[Dataset records]
________________________________________

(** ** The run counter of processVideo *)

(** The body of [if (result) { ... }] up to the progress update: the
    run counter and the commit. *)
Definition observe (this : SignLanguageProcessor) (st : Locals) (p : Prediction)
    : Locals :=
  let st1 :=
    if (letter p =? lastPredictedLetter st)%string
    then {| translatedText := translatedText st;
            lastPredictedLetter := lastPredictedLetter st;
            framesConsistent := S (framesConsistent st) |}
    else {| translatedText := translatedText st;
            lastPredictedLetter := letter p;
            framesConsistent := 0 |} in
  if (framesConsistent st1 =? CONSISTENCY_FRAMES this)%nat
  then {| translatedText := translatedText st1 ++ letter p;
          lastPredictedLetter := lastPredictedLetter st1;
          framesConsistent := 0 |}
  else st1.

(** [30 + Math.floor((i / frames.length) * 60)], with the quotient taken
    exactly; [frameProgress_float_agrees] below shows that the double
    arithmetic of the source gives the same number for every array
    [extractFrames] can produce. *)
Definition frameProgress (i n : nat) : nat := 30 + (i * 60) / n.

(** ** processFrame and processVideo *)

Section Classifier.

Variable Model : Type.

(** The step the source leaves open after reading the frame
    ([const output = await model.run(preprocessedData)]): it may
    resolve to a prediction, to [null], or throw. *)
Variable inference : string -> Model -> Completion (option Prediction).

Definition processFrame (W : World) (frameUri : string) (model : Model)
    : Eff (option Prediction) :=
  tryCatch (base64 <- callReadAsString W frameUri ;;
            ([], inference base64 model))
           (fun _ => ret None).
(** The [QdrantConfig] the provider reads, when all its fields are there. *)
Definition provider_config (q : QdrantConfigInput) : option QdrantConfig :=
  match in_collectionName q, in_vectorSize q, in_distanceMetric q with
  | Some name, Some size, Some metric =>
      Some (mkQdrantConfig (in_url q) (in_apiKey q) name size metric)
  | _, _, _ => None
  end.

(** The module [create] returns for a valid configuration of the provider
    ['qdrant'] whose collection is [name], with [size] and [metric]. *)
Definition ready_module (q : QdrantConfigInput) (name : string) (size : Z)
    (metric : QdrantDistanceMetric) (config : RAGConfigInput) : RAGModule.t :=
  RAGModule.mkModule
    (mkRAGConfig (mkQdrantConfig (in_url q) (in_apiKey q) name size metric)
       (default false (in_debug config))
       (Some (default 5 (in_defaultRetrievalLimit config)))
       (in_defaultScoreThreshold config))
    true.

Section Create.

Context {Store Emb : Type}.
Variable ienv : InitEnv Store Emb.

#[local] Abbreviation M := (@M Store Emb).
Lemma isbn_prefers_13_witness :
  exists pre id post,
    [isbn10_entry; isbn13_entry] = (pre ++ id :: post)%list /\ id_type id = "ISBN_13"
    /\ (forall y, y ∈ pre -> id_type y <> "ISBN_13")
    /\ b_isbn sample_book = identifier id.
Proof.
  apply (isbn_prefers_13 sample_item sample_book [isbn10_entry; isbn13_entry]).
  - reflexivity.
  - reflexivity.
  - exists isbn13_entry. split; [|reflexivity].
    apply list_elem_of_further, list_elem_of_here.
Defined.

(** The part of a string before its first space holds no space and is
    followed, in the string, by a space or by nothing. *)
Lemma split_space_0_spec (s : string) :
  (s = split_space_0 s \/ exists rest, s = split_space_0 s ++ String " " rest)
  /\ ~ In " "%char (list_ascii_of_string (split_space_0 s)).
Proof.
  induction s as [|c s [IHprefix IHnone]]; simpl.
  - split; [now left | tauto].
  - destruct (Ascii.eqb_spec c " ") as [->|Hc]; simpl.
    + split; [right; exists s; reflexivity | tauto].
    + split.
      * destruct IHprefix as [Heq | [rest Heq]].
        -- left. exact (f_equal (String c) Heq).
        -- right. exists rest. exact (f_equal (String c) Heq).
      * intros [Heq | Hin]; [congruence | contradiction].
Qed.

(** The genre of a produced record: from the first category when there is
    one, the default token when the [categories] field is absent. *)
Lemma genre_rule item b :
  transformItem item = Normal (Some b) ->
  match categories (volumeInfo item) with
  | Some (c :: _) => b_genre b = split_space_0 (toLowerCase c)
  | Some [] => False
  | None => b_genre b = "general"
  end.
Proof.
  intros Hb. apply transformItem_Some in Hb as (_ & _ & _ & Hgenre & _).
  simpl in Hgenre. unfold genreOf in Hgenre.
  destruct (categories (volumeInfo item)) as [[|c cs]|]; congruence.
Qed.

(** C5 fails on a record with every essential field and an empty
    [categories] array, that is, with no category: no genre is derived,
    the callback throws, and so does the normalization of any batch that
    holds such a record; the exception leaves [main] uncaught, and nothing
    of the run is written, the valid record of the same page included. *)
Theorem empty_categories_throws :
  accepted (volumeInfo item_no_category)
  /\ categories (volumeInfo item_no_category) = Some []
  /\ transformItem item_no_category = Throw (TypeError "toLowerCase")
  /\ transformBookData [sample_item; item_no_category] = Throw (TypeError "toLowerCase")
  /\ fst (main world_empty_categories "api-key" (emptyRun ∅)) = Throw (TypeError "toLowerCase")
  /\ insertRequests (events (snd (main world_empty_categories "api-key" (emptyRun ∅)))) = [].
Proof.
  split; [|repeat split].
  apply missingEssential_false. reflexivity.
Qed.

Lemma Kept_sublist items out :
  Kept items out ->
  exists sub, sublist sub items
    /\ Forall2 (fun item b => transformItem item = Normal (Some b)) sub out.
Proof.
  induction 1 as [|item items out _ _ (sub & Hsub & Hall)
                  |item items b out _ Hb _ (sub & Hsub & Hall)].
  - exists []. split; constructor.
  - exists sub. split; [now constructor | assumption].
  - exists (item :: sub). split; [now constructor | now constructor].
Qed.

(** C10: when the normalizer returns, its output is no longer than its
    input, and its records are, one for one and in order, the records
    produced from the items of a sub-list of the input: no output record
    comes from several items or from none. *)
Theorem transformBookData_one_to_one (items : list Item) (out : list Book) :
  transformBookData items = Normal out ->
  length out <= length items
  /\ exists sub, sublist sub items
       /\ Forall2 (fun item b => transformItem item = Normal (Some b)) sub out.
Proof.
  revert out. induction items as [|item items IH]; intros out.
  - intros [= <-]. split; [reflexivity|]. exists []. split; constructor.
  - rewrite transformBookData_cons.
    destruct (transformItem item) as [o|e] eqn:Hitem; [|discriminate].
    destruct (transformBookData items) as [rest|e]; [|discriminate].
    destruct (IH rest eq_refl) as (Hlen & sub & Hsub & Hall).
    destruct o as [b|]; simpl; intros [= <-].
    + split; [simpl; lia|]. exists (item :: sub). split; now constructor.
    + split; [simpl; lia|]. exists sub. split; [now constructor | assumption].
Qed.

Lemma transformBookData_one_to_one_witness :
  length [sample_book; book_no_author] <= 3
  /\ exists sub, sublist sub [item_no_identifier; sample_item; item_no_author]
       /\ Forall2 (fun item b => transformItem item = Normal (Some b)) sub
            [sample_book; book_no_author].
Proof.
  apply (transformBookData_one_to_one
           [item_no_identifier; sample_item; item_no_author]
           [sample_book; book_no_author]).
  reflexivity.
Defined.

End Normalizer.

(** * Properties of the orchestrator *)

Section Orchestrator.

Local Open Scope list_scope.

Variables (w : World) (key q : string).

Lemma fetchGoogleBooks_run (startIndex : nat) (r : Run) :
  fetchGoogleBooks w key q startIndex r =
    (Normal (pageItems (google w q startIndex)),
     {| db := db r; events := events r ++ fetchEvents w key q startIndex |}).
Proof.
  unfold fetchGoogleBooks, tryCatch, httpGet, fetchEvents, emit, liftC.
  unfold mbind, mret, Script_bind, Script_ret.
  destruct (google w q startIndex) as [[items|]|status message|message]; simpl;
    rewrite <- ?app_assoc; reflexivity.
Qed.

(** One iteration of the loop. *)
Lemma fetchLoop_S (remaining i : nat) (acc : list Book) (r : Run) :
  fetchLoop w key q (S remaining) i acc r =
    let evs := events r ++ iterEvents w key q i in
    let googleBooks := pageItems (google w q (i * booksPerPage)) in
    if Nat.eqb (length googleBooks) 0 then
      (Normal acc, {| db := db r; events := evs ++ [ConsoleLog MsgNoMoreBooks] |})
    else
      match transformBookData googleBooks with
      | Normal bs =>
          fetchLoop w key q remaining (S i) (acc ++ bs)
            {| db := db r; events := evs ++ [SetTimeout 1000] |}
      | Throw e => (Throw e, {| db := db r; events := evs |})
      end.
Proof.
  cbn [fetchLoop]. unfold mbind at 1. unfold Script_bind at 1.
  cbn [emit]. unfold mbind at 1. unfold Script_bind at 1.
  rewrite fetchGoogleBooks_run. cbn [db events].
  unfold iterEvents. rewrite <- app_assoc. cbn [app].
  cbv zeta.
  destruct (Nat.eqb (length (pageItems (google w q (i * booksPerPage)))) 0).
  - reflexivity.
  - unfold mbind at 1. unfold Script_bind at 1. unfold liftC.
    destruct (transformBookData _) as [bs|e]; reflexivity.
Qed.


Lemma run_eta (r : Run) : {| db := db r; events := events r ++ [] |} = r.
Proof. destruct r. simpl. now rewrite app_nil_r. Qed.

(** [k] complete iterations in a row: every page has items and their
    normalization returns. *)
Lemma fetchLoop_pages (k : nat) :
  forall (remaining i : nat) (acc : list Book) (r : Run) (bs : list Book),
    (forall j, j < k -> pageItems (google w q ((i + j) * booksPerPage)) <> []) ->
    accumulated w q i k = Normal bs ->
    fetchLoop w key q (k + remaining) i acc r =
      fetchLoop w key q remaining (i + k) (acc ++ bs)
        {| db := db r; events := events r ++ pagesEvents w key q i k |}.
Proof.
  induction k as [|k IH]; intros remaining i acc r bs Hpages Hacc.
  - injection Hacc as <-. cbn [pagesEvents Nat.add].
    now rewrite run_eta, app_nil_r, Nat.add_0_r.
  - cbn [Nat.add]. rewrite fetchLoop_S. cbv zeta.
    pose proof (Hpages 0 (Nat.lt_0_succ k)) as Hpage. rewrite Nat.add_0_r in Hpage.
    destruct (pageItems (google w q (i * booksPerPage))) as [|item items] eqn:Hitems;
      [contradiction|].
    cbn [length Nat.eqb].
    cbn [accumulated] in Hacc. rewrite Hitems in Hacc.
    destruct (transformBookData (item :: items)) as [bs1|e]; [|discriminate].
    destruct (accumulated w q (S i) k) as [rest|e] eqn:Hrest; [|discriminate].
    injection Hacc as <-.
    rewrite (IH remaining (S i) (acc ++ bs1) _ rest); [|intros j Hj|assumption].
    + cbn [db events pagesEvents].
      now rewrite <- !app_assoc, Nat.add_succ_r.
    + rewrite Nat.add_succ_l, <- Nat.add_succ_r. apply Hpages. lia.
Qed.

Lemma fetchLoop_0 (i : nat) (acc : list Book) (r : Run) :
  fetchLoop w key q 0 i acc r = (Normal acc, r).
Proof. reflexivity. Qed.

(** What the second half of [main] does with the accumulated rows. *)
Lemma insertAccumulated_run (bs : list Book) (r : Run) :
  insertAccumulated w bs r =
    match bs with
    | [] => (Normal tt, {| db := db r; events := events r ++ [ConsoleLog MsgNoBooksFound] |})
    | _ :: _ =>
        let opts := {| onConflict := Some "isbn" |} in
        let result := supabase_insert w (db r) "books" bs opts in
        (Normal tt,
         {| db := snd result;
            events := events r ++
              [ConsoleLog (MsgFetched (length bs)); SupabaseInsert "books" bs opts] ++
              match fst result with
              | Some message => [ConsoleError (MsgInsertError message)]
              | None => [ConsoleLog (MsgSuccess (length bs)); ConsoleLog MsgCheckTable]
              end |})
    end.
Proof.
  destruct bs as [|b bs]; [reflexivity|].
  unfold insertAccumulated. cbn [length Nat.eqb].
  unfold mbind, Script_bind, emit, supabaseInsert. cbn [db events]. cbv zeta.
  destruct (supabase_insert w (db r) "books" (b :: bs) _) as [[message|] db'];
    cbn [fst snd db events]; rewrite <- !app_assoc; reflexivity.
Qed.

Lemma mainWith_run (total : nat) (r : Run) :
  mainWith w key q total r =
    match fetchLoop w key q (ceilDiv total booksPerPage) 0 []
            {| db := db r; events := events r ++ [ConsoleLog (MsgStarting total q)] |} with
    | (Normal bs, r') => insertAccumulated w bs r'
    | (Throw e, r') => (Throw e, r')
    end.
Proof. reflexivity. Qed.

________________________________________

▸ Description of the task: There is a run of lines above from the one with "cbn [emit]. unfold" to the one with "forall (remaining i"; print exactly that run, both ends included, and nothing else.

▸ Finished task:
  cbn [emit]. unfold mbind at 1. unfold Script_bind at 1.
  rewrite fetchGoogleBooks_run. cbn [db events].
  unfold iterEvents. rewrite <- app_assoc. cbn [app].
  cbv zeta.
  destruct (Nat.eqb (length (pageItems (google w q (i * booksPerPage)))) 0).
  - reflexivity.
  - unfold mbind at 1. unfold Script_bind at 1. unfold liftC.
    destruct (transformBookData _) as [bs|e]; reflexivity.
Qed.


Lemma run_eta (r : Run) : {| db := db r; events := events r ++ [] |} = r.
Proof. destruct r. simpl. now rewrite app_nil_r. Qed.

(** [k] complete iterations in a row: every page has items and their
    normalization returns. *)
Lemma fetchLoop_pages (k : nat) :
  forall (remaining i : nat) (acc : list Book) (r : Run) (bs : list Book),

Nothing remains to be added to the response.